In a hope to create a culture where HIV positive players can fell free to disclose their HIV status without fear of being discriminated against or shunned by their teammates, the Canadian Public Health Association (CPHA) is offering information packages to all Canadian Football League (CFL) teams.
The idea is to help educate players about HIV and AIDS and to encourage team management to adopt policies in how to deal with HIV-positive players.
The CPHA, which is a national, independent, not-for-profit, voluntary association representing public health in Canada with links to the international public health community, has taken the action following what it calls misinformation in the wake of the arrest of a Saskatchewan Roughriders player who police say is HIV positive.
Saskatchewan middle linebacker Trevis Smith has been charged with aggravated sexual assault under a section of the Criminal Code that, in part, deals with an HIV-positive person having unprotected sex. Smith is currently free on bail.

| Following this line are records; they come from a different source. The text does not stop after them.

Lemma rbuf_put_rep r q c : ring_rep r q → (length q < Z.to_nat SERIAL_RBUFSZ)%nat → ring_rep (rbuf_put r c) (q ++ [c]).
Proof.
  intros [Hd Hh Ht Hl He] Hlt. unfold SERIAL_RBUFSZ in *. split; cbn [rbuf_put rdata hpos tpos].
  - by rewrite length_insert.
  - done.
  - rewrite Ht, length_app. cbn [length]. unfold u16. rewrite Zplus_mod_idemp_l. f_equal. lia.
  - rewrite length_app. cbn [length]. unfold SERIAL_RBUFSZ. lia.
  - intros i x Hi. unfold SERIAL_RBUFSZ. rewrite Ht, u16_mod64.
    pose proof (Z.mod_pos_bound (hpos r + Z.of_nat (length q)) 64).
    destruct (decide (i = length q)) as [->|Hne].
    + rewrite list_lookup_middle in Hi by done. injection Hi as <-.
      apply list_lookup_insert_eq. rewrite Hd. lia.
    + assert (Hil : (i < length q)%nat).
      { apply lookup_lt_Some in Hi. rewrite length_app in Hi. cbn [length] in Hi. lia. }
      rewrite lookup_app_l in Hi by done. rewrite list_lookup_insert_ne; [by apply He|].
      intros E. pose proof (Z.mod_pos_bound (hpos r + Z.of_nat i) 64).
      assert (E' : (hpos r + Z.of_nat (length q)) mod 64 = (hpos r + Z.of_nat i) mod 64) by lia.
      pose proof (Z.div_mod (hpos r + Z.of_nat (length q)) 64). pose proof (Z.div_mod (hpos r + Z.of_nat i) 64). lia.
Qed.

Lemma rbuf_get_rep r q c : ring_rep r (c :: q) → ∃ r', rbuf_get r = Done (c, r') ∧ ring_rep r' q.
Proof.
  intros [Hd Hh Ht Hl He]. unfold rbuf_get. pose proof (He 0%nat c eq_refl) as H0.
  change (Z.of_nat 0) with 0 in H0. rewrite Z.add_0_r in H0. rewrite H0.
  cbn [deref mbind outcome_bind]. eexists. split; [reflexivity|]. cbn [length] in *. unfold SERIAL_RBUFSZ in *.
  split; cbn [hpos tpos rdata].
  - done.
  - apply u16_range.
  - rewrite Ht. unfold u16. rewrite Zplus_mod_idemp_l. f_equal. lia.
  - unfold SERIAL_RBUFSZ. lia.
  - intros i x Hi. unfold SERIAL_RBUFSZ. rewrite <- (He (S i) x Hi).
    rewrite <- (Zplus_mod_idemp_l (u16 _)), u16_mod64, Zplus_mod_idemp_l. do 2 f_equal. f_equal. lia.
Qed.

Lemma read_loop_rep n : ∀ q fuel acc r,
  ring_rep r q → (length q ≤ fuel)%nat →
  ∃ r', read_loop fuel n acc r = Done (acc ++ take (Z.to_nat (n - Z.of_nat (length acc))) q, r') ∧
    ring_rep r' (drop (Z.to_nat (n - Z.of_nat (length acc))) q).
Proof.
  induction q as [|c q IH]; intros fuel acc r Hr Hf.
  - exists r. rewrite take_nil, drop_nil, app_nil_r. destruct fuel; cbn [read_loop];
      rewrite (rbuf_empty_rep _ _ Hr), bool_decide_true by done; done.
  - destruct (Z.ltb_spec (Z.of_nat (length acc)) n) as [Hlt|Hge].
    + destruct fuel as [|k]; [cbn in Hf; lia|]. cbn [read_loop].
      rewrite (rbuf_empty_rep _ _ Hr), bool_decide_false by done. destruct (Z.ltb_spec (Z.of_nat (length acc)) n); [|lia].
      cbn [negb andb]. destruct (rbuf_get_rep _ _ _ Hr) as (r1 & -> & Hr1). cbn [mbind outcome_bind].
      destruct (IH k (acc ++ [c]) r1 Hr1) as (r' & -> & Hr'); [cbn in Hf; lia|]. exists r'.
      rewrite length_app in *. cbn [length] in *.
      replace (Z.to_nat (n - Z.of_nat (length acc))) with (S (Z.to_nat (n - Z.of_nat (length acc + 1)))) by lia.
      cbn [take drop]. by rewrite <- app_assoc.
    + exists r. replace (Z.to_nat (n - Z.of_nat (length acc))) with O by lia. cbn [take drop]. rewrite app_nil_r.
      split; [|done]. destruct fuel; cbn [read_loop]; (destruct (Z.ltb_spec (Z.of_nat (length acc)) n); [lia|]);
        by rewrite andb_false_r.
Qed.

Lemma write_loop_rep : ∀ buf r q, ring_rep r q →
  ∃ k r', write_loop buf r = (drop k buf, r') ∧ ring_rep r' (q ++ take k buf) ∧ (k ≤ length buf)%nat ∧
    (drop k buf ≠ [] → length (q ++ take k buf) = Z.to_nat SERIAL_RBUFSZ).
Proof.
  induction buf as [|c buf IH]; intros r q Hr; cbn [write_loop].
  - exists O, r. cbn. rewrite app_nil_r. split_and!; [done|done|lia|done].
  - rewrite (rbuf_full_rep _ _ Hr). case_bool_decide as Hfull.
    + exists O, r. cbn [take drop]. rewrite app_nil_r. split_and!; [done|done|lia|done].
    + pose proof (rr_len _ _ Hr). destruct (IH _ _ (rbuf_put_rep r q c Hr ltac:(lia))) as (k & r' & Hw & Hr' & Hk & Hd).
      exists (S k), r'. cbn [take drop]. rewrite <- app_assoc in Hr', Hd. cbn [app] in Hr', Hd.
      split_and!; [done|done|cbn; lia|done].
Qed.

(** ** What the 16550 promises *)

(** [rx] are the bytes received and not read, [tx] the bytes sent, [thre] that the
    transmit register is free, [dlab] that the divisor latch is selected.  Outside
    the driver a byte may arrive when there is room, and the transmit register
    drains. *)
Class UartHwLaws (υ : Type) `{UartHw υ} : Type := {
  rx : υ → list Z;
  tx : υ → list Z;
  thre : υ → bool;
  dlab : υ → bool;
  room : υ → Prop;
  arrive : Z → υ → υ;
  drain : υ → υ;
  line (u : υ) : list Z * list Z * bool * bool := (rx u, tx u, thre u, dlab u);
  hw_lsr u : line (uread LSR u).2 = line u ∧
    Z.testbit (uread LSR u).1 0 = bool_decide (rx u ≠ []) ∧ Z.testbit (uread LSR u).1 5 = thre u;
  hw_rbr u : dlab u = false → line (uread RBR u).2 = (tail (rx u), tx u, thre u, false) ∧
    (∀ c r, rx u = c :: r → (uread RBR u).1 = c);
  hw_thr c u : dlab u = false → thre u = true →
    rx (uwrite RBR c u) = rx u ∧ tx (uwrite RBR c u) = tx u ++ [c] ∧ dlab (uwrite RBR c u) = false;
  hw_ier u : dlab u = false → line (uread IER u).2 = line u ∧ ∀ v, line (uwrite IER v u) = line u;
  hw_arrive c u : room u → line (arrive c u) = (rx u ++ [c], tx u, thre u, dlab u);
  hw_drain u : line (drain u) = (rx u, tx u, true, dlab u)
}.

Lemma status_bit_spec n v : 0 ≤ n → status_bit (Z.shiftl 1 n) v = Z.testbit v n.
Proof.
  intros Hn. unfold status_bit. rewrite Z.shiftl_1_l. destruct (Z.testbit v n) eqn:E.
  - apply negb_true_iff, Z.eqb_neq. intros E0. assert (Hb : Z.testbit (Z.land v (2 ^ n)) n = true).
    { rewrite Z.land_spec, Z.pow2_bits_true by done. by rewrite E. }
    by rewrite E0, Z.bits_0 in Hb.
  - apply negb_false_iff, Z.eqb_eq. apply Z.bits_inj'. intros m Hm. rewrite Z.land_spec, Z.bits_0.
    destruct (decide (m = n)) as [->|]; [by rewrite E|]. rewrite Z.pow2_bits_false by done. apply andb_false_r.
Qed.

(** ** A port and its users *)

Inductive uart_event : Type :=
| EvArrive (c : Z)
| EvDrain
| EvIsr
| EvRead (n : Z)
| EvWrite (buf : list Z)
| EvSched (op : sched_op).

Section Port.
Context {υ : Type} `{UartHwLaws υ} (dev : Z).

(** One event: the bytes a read returned, the bytes a write has taken over, and
    the port and scheduler after it.  A reader or writer that had to wait calls
    again when it is resumed. *)
Definition uart_do (ev : uart_event) (d : uart_device υ) (s : sched)
    : outcome (list Z * list Z * uart_device υ * sched) :=
  match ev with
  | EvArrive c => Done ([], [], set_regs (arrive c (uregs d)) d, s)
  | EvDrain => Done ([], [], set_regs (drain (uregs d)) d, s)
  | EvIsr => '(d, s) ← uart_isr dev d s; Done ([], [], d, s)
  | EvRead n =>
      r ← uart_read dev n d s;
      match r with
      | Returned (_, data, d) s => Done (data, [], d, s)
      | Blocked _ s => Done ([], [], d, s)
      end
  | EvWrite buf =>
      r ← uart_write dev buf d s;
      match r with
      | WriteDone _ d s => Done ([], buf, d, s)
      | WriteBlocked rest _ d s => Done ([], take (length buf - length rest) buf, d, s)
      end
  | EvSched op => s ← run_op op s; Done ([], [], d, s)
  end.

(** A byte arrives only when the receiver has room; the idle thread does no I/O;
    other code does not use the port's two conditions. *)
Definition ev_allowed (ev : uart_event) (d : uart_device υ) (s : sched) : Prop :=
  match ev with
  | EvArrive _ => room (uregs d)
  | EvDrain | EvIsr => True
  | EvRead n => 0 ≤ n ∧ CURTHR s ≠ idle_thread s
  | EvWrite buf => Z.of_nat (length buf) ≤ LONG_MAX ∧ CURTHR s ≠ idle_thread s
  | EvSched op => op_allowed op s ∧ op ≠ OpWait (rxbnotempty dev) ∧ op ≠ OpWait (txbnotfull dev)
  end.

Definition arrivals (ev : uart_event) : list Z := match ev with EvArrive c => [c] | _ => [] end.

(** What has been read, written and received since the port was opened, with no
    byte pending and no thread waiting for the port. *)
Inductive port_reach : uart_device υ → sched → list Z → list Z → list Z → Prop :=
| port_open d s x :
    length (rdata (rxbuf d)) = Z.to_nat SERIAL_RBUFSZ → length (rdata (txbuf d)) = Z.to_nat SERIAL_RBUFSZ →
    dlab (uregs d) = false → tail (rx (uregs d)) = [] → tx (uregs d) = [] →
    sched_rep s x → running s → waitq x (rxbnotempty dev) = [] → waitq x (txbnotfull dev) = [] →
    port_reach (uart_reset d) s [] [] []
| port_step ev d s d' s' got sent arr r w :
    port_reach d s got sent arr → ev_allowed ev d s → uart_do ev d s = Done (r, w, d', s') →
    port_reach d' s' (got ++ r) (sent ++ w) (arr ++ arrivals ev).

The case raised questions over privacy in the workplace, fears some players might have about playing against an HIV-positive opponent and an employer's responsibly for protecting the public.

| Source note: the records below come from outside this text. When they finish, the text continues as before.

(* ===== verification/Kfs.v ===== *)
(** The file system (src/src/kern/kfs.c) over any block object.

    The boot block is kept as the 4096 bytes that were read; directory names are
    compared in place.  A descriptor is an element of [fileArray]; an I/O object
    of the file system is the index of its descriptor.  [stack_hi] is the upper
    half of the 64-bit variable blockSpot, of which the code sets only the lower
    half before using it. *)
From Stdlib Require Import ZArith Lia.
From stdpp Require Import base gmap list strings.
From S2P Require Import Prelude CString Pages Heap Pte Memory Thread Lock Io.

Open Scope Z_scope.

Definition FS_BLKSZ : Z := 4096.
Definition FS_NAMELEN : Z := 32.
Definition numFiles : Z := 64.
Definition blockNumSize : Z := 4.
Definition sizeof_lock : Z := 32.

(** [f_ops] is false while the operations pointer is NULL. *)
Record file_desc : Type := FileDesc {
  f_ops : bool;
  f_refcnt : Z;
  file_pos : Z;
  file_size : Z;
  f_inode : Z;
  f_flags : Z
}.

Record kfs (δ : Type) : Type := Kfs {
  boot : list Z;
  fileArray : list file_desc;
  intSpot : Z;
  globalIO : δ;
  kfs_lock : lock
}.
Arguments Kfs {δ}.
Arguments boot {δ}.
Arguments fileArray {δ}.
Arguments intSpot {δ}.
Arguments globalIO {δ}.
Arguments kfs_lock {δ}.

(** Offsets in the boot block: the entries are 64 bytes each, after a header of 64
    bytes. *)
Definition dentry_off (x : Z) : Z := 64 + 64 * x.
Definition dentry_inode_off (x : Z) : Z := dentry_off x + 32.

(** Four bytes of an array, if they are there. *)
Definition le32_at (off : Z) (bs : list Z) : outcome Z :=
  let w := take 4 (drop (Z.to_nat off) bs) in
  if bool_decide (length w = 4%nat) then Done (le_val w) else Undefined.

(** Storing [data] at an offset of a buffer; outside the buffer it is undefined. *)
Definition store (off : Z) (data buf : list Z) : outcome (list Z) :=
  if (0 <=? off) && (off + Z.of_nat (length data) <=? Z.of_nat (length buf)) then
    Done (take (Z.to_nat off) buf ++ data ++ drop (Z.to_nat off + length data) buf)
  else Undefined.

(** An expression of type int. *)
Definition int_val (z : Z) : outcome Z :=
  if (- 2 ^ 31 <=? z) && (z <? 2 ^ 31) then Done z else Undefined.

(** ** Control operations on a descriptor *)

Definition fs_getlen (fd : file_desc) : Z * Z := (s32 (file_size fd), file_size fd).
Definition fs_getpos (fd : file_desc) : Z * Z := (s32 (file_pos fd), file_pos fd).
Definition fs_setpos (new_pos : Z) (fd : file_desc) : Z * file_desc :=
  if file_size fd <? new_pos then (- EIO, fd)
  else (0, FileDesc (f_ops fd) (f_refcnt fd) new_pos (file_size fd) (f_inode fd) (f_flags fd)).
Definition fs_getblksz (fd : file_desc) : Z * Z := (FS_BLKSZ, FS_BLKSZ).

Definition fs_ioctl (cmd arg : Z) (fd : file_desc) : Z * Z * file_desc :=
  if cmd =? IOCTL_GETLEN then (fs_getlen fd, fd) else
  if cmd =? IOCTL_GETPOS then (fs_getpos fd, fd) else
  if cmd =? IOCTL_SETPOS then let '(r, fd) := fs_setpos arg fd in (r, arg, fd) else
  if cmd =? IOCTL_GETBLKSZ then (fs_getblksz fd, fd) else
  (0, arg, fd).

(** [ioctl] on a descriptor: through its operations pointer. *)
Definition fd_ioctl (cmd arg : Z) (fd : file_desc) : outcome (Z * Z * file_desc) :=
  if f_ops fd then Done (fs_ioctl cmd arg fd) else Undefined.

Section Kfs.
Context {δ : Type} `{IoOps δ} (stack_hi : Z).

Definition set_disk (d : δ) (k : kfs δ) : kfs δ := Kfs (boot k) (fileArray k) (intSpot k) d (kfs_lock k).
Definition set_fd (spot : Z) (fd : file_desc) (k : kfs δ) : kfs δ :=
  Kfs (boot k) (<[Z.to_nat spot := fd]> (fileArray k)) (intSpot k) (globalIO k) (kfs_lock k).
Definition set_lock (lk : lock) (k : kfs δ) : kfs δ := Kfs (boot k) (fileArray k) (intSpot k) (globalIO k) lk.
Definition get_fd (spot : Z) (k : kfs δ) : outcome file_desc :=
  if spot <? 0 then Undefined else deref (fileArray k !! Z.to_nat spot).

Definition zero_desc : file_desc := FileDesc false 0 0 0 0 0.

(** ** Mounting and opening *)

Definition fs_mount (blkio : δ) (k : kfs δ) (s : sched) : outcome (Z * kfs δ * sched) :=
  '(p, h) ← kmalloc sizeof_lock (kheap s);
  let '(lk, s) := lock_init (CondObj p) (with_heap h s) in
  let files := replicate 32 zero_desc in
  '(err, data, d) ← ioread FS_BLKSZ blkio;
  b ← store 0 data (boot k);
  Done (if err =? FS_BLKSZ then 0 else - EIO, Kfs b files (intSpot k) d lk, s).

(** The loop over the directory: [n] entries from [x] on. *)
Fixpoint find_file (n : nat) (name bt : list Z) (x : Z) : outcome (option Z) :=
  match n with
  | O => Done None
  | S n =>
      r ← strcmp (Some name) (Some (drop (Z.to_nat (dentry_off x)) bt));
      if r =? 0 then Done (Some x) else find_file n name bt (x + 1)
  end.

(** The first descriptor that is not in use; without one, the variable spot stays
    uninitialised. *)
Fixpoint find_spot (files : list file_desc) (y : Z) : option Z :=
  match files with
  | [] => None
  | fd :: files => if f_flags fd =? 0 then Some y else find_spot files (y + 1)
  end.

(** The pointer variable readSize: the read overwrites its low four bytes. *)
Definition over_low32 (p : Z) (data : list Z) : Z := p - p mod 2 ^ 32 + le_val data.

Definition fs_open (name : list Z) (k : kfs δ) (s : sched) : outcome (Z * option Z * kfs δ * sched) :=
  tempPos ← find_file (Z.to_nat numFiles) name (boot k) 0;
  match tempPos with
  | None => Done (- EINVAL, None, k, s)
  | Some x =>
      w ← le32_at (dentry_inode_off x) (boot k);
      let tempIndex := s32 w in
      let spot := find_spot (take (Z.to_nat FS_NAMELEN) (fileArray k)) 0 in
      p ← int_val (tempIndex * FS_BLKSZ);
      p ← int_val (FS_BLKSZ + p);
      '(testVal, d) ← ioseek (u64 p) (globalIO k);
      let k := set_disk d k in
      if negb (testVal =? 0) then Done (- EBUSY, None, k, s) else
      '(readSize, h) ← kmalloc blockNumSize (kheap s);
      let s := with_heap h s in
      rd ← deref op_read;
      '(otherVal, data, d) ← rd blockNumSize d;
      let k := set_disk d k in
      if negb (otherVal =? blockNumSize) then Done (- EBADFMT, None, k, s) else
      let size := over_low32 readSize data in
      h ← kfree size (kheap s);
      let s := with_heap h s in
      spot ← deref spot;
      fd ← get_fd spot k;
      let fd := FileDesc true (ioref (f_refcnt fd)) 0 size (u64 tempIndex) 1 in
      let k := set_fd spot fd k in
      Done (0, Some spot, Kfs (boot k) (fileArray k) spot (globalIO k) (kfs_lock k), s)
  end.

(** [fs_close] clears the flags of the descriptor that was opened last. *)
Definition fs_close (io : Z) (k : kfs δ) (s : sched) : outcome (kfs δ * sched) :=
  fd ← get_fd io k;
  let k := set_fd io (FileDesc false (f_refcnt fd) (file_pos fd) (file_size fd) (f_inode fd) (f_flags fd)) k in
  fd ← get_fd (intSpot k) k;
  let k := set_fd (intSpot k) (FileDesc (f_ops fd) (f_refcnt fd) (file_pos fd) (file_size fd) (f_inode fd) 0) k in
  h ← kfree io (kheap s);
  h ← kfree 0 h;
  Done (k, with_heap h s).

(** ** Reading and writing *)

(** [ioread(globalIO, &x, 4)] into a fresh variable: without four bytes it is left
    uninitialised. *)
Definition read_u32 (d : δ) : outcome (option Z * δ) :=
  '(_, data, d) ← ioread blockNumSize d;
  Done (if bool_decide (length data = 4%nat) then Some (le_val data) else None, d).

(** The seek to the data of a position: the block number is looked up in the
    inode. *)
Definition block_seek (numInodes : option Z) (inode_num filePos : Z) (d : δ) : outcome δ :=
  let blockNum := s32 (filePos / FS_BLKSZ) in
  p ← int_val (blockNum * blockNumSize);
  p ← int_val (blockNumSize + p);
  '(_, d) ← ioseek (u64 (FS_BLKSZ + inode_num * FS_BLKSZ + p)) d;
  '(lo, d) ← read_u32 d;
  lo ← deref lo;
  let blockSpot := stack_hi * 2 ^ 32 + lo in
  ni ← deref numInodes;
  '(_, d) ← ioseek (u64 (u32 (FS_BLKSZ + u32 (FS_BLKSZ * ni)) + FS_BLKSZ * blockSpot + filePos mod FS_BLKSZ)) d;
  Done d.

(** How much of the block, or of the request, is moved next. *)
Definition chunk (filePos n : Z) : Z :=
  let leftInBlock := FS_BLKSZ - filePos mod FS_BLKSZ in
  if leftInBlock <=? n then leftInBlock else n.

(** The loop of [fs_read]; [count] is also the offset in the buffer. *)
Fixpoint fs_read_loop (fuel : nat) (numInodes : option Z) (inode_num filePos n count : Z) (buf : list Z)
    (fd : file_desc) (d : δ) : outcome (Z * list Z * file_desc * δ) :=
  if 0 <? n then
    match fuel with
    | O => OutOfFuel
    | S fuel =>
        d ← block_seek numInodes inode_num filePos d;
        '(leftAfter, data, d) ← ioread (chunk filePos n) d;
        buf ← store count data buf;
        let leftAfter := u64 leftAfter in
        let filePos := u64 (filePos + leftAfter) in
        '(_, _, fd) ← fd_ioctl IOCTL_SETPOS filePos fd;
        fs_read_loop fuel numInodes inode_num filePos (u64 (n - leftAfter)) (s64 (count + leftAfter)) buf fd d
    end
  else Done (count, buf, fd, d).

Fixpoint fs_write_loop (fuel : nat) (numInodes : option Z) (inode_num filePos n count : Z) (buf : list Z)
    (fd : file_desc) (d : δ) : outcome (Z * file_desc * δ) :=
  if 0 <? n then
    match fuel with
    | O => OutOfFuel
    | S fuel =>
        d ← block_seek numInodes inode_num filePos d;
        let want := chunk filePos n in
        let data := take (Z.to_nat want) (drop (Z.to_nat count) buf) in
        _ ← (if (0 <=? count) && bool_decide (length data = Z.to_nat want) then Done tt else Undefined);
        '(leftAfter, d) ← iowrite data d;
        let leftAfter := u64 leftAfter in
        let filePos := u64 (filePos + leftAfter) in
        '(_, _, fd) ← fd_ioctl IOCTL_SETPOS filePos fd;
        fs_write_loop fuel numInodes inode_num filePos (u64 (n - leftAfter)) (s64 (count + leftAfter)) buf fd d
    end
  else Done (count, fd, d).

(** The result of a read or write: the caller may have to wait for the lock. *)
Inductive fs_result : Type :=
| FsDone (rc : Z) (buf : list Z) (k : kfs δ) (s : sched)
| FsBlocked (saved : bool) (s : sched).

(** What both functions do first: the number of inodes, the length of the file and
    its position.  [None] when the inode cannot be reached. *)
Definition fs_locate (fd : file_desc) (d : δ) : outcome (option (option Z * Z * Z * file_desc) * δ) :=
  '(_, d) ← ioseek blockNumSize d;
  '(numInodes, d) ← read_u32 d;
  '(seek_two, d) ← ioseek (u64 (FS_BLKSZ + f_inode fd * FS_BLKSZ)) d;
  if negb (seek_two =? 0) then Done (None, d) else
  '(length_b, d) ← read_u32 d;
  length_b ← deref length_b;
  '(_, filePos, fd) ← fd_ioctl IOCTL_GETPOS 0 fd;
  Done (Some (numInodes, length_b, filePos, fd), d).

(** The request cut at the end of the file. *)
Definition clip (length_b filePos n : Z) : Z :=
  if length_b <? u64 (filePos + n) then u64 (length_b - filePos) else n.

(** [fs_read] with the lock held; the early return does not release it. *)
Definition fs_read_locked (io n : Z) (buf : list Z) (k : kfs δ) (s : sched) : outcome fs_result :=
  fd ← get_fd io k;
  '(loc, d) ← fs_locate fd (globalIO k);
  match loc with
  | None => Done (FsDone (- EBADFMT) buf (set_disk d k) s)
  | Some (numInodes, length_b, filePos, fd) =>
      let n := clip length_b filePos n in
      '(count, buf, fd, d) ← fs_read_loop (S (Z.to_nat n)) numInodes (f_inode fd) filePos n 0 buf fd d;
      let k := set_fd io fd (set_disk d k) in
      '(lk, s) ← lock_release (kfs_lock k) s;
      Done (FsDone count buf (set_lock lk k) s)
  end.

Definition fs_write_locked (io n : Z) (buf : list Z) (k : kfs δ) (s : sched) : outcome fs_result :=
  fd ← get_fd io k;
  '(loc, d) ← fs_locate fd (globalIO k);
  match loc with
  | None => Done (FsDone (- EBADFMT) buf (set_disk d k) s)
  | Some (numInodes, length_b, filePos, fd) =>
      let n := clip length_b filePos n in
      '(count, fd, d) ← fs_write_loop (S (Z.to_nat n)) numInodes (f_inode fd) filePos n 0 buf fd d;
      let k := set_fd io fd (set_disk d k) in
      '(lk, s) ← lock_release (kfs_lock k) s;
      Done (FsDone count buf (set_lock lk k) s)
  end.

Definition with_kfs_lock (body : kfs δ → sched → outcome fs_result) (k : kfs δ) (s : sched) : outcome fs_result :=
  r ← lock_acquire (kfs_lock k) s;
  match r with
  | Returned lk s => body (set_lock lk k) s
  | Blocked saved s => Done (FsBlocked saved s)
  end.

Definition fs_read (io n : Z) (buf : list Z) : kfs δ → sched → outcome fs_result :=
  with_kfs_lock (fs_read_locked io n buf).
Definition fs_write (io n : Z) (buf : list Z) : kfs δ → sched → outcome fs_result :=
  with_kfs_lock (fs_write_locked io n buf).
End Kfs.
Arguments fs_result : clear implicits.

Elinor Wilson, the association's chief executive officer, said, "There seems to be on the part of the players in this situation a response in terms of concern and worry about HIV-AIDS that is perhaps not warranted.
Each team will receive packages that include basic facts about HIV, workplace policy guidelines, HIV and privacy of health information and background information on stigma and discrimination.
Wilson said the same packages would be available to the Canadian National Hockey League teams, the Toronto Raptors of the National Basketball Association or baseball's Toronto Blue Jays if requested.
CFL commissioner Tom Wright said the league welcomes the association's input.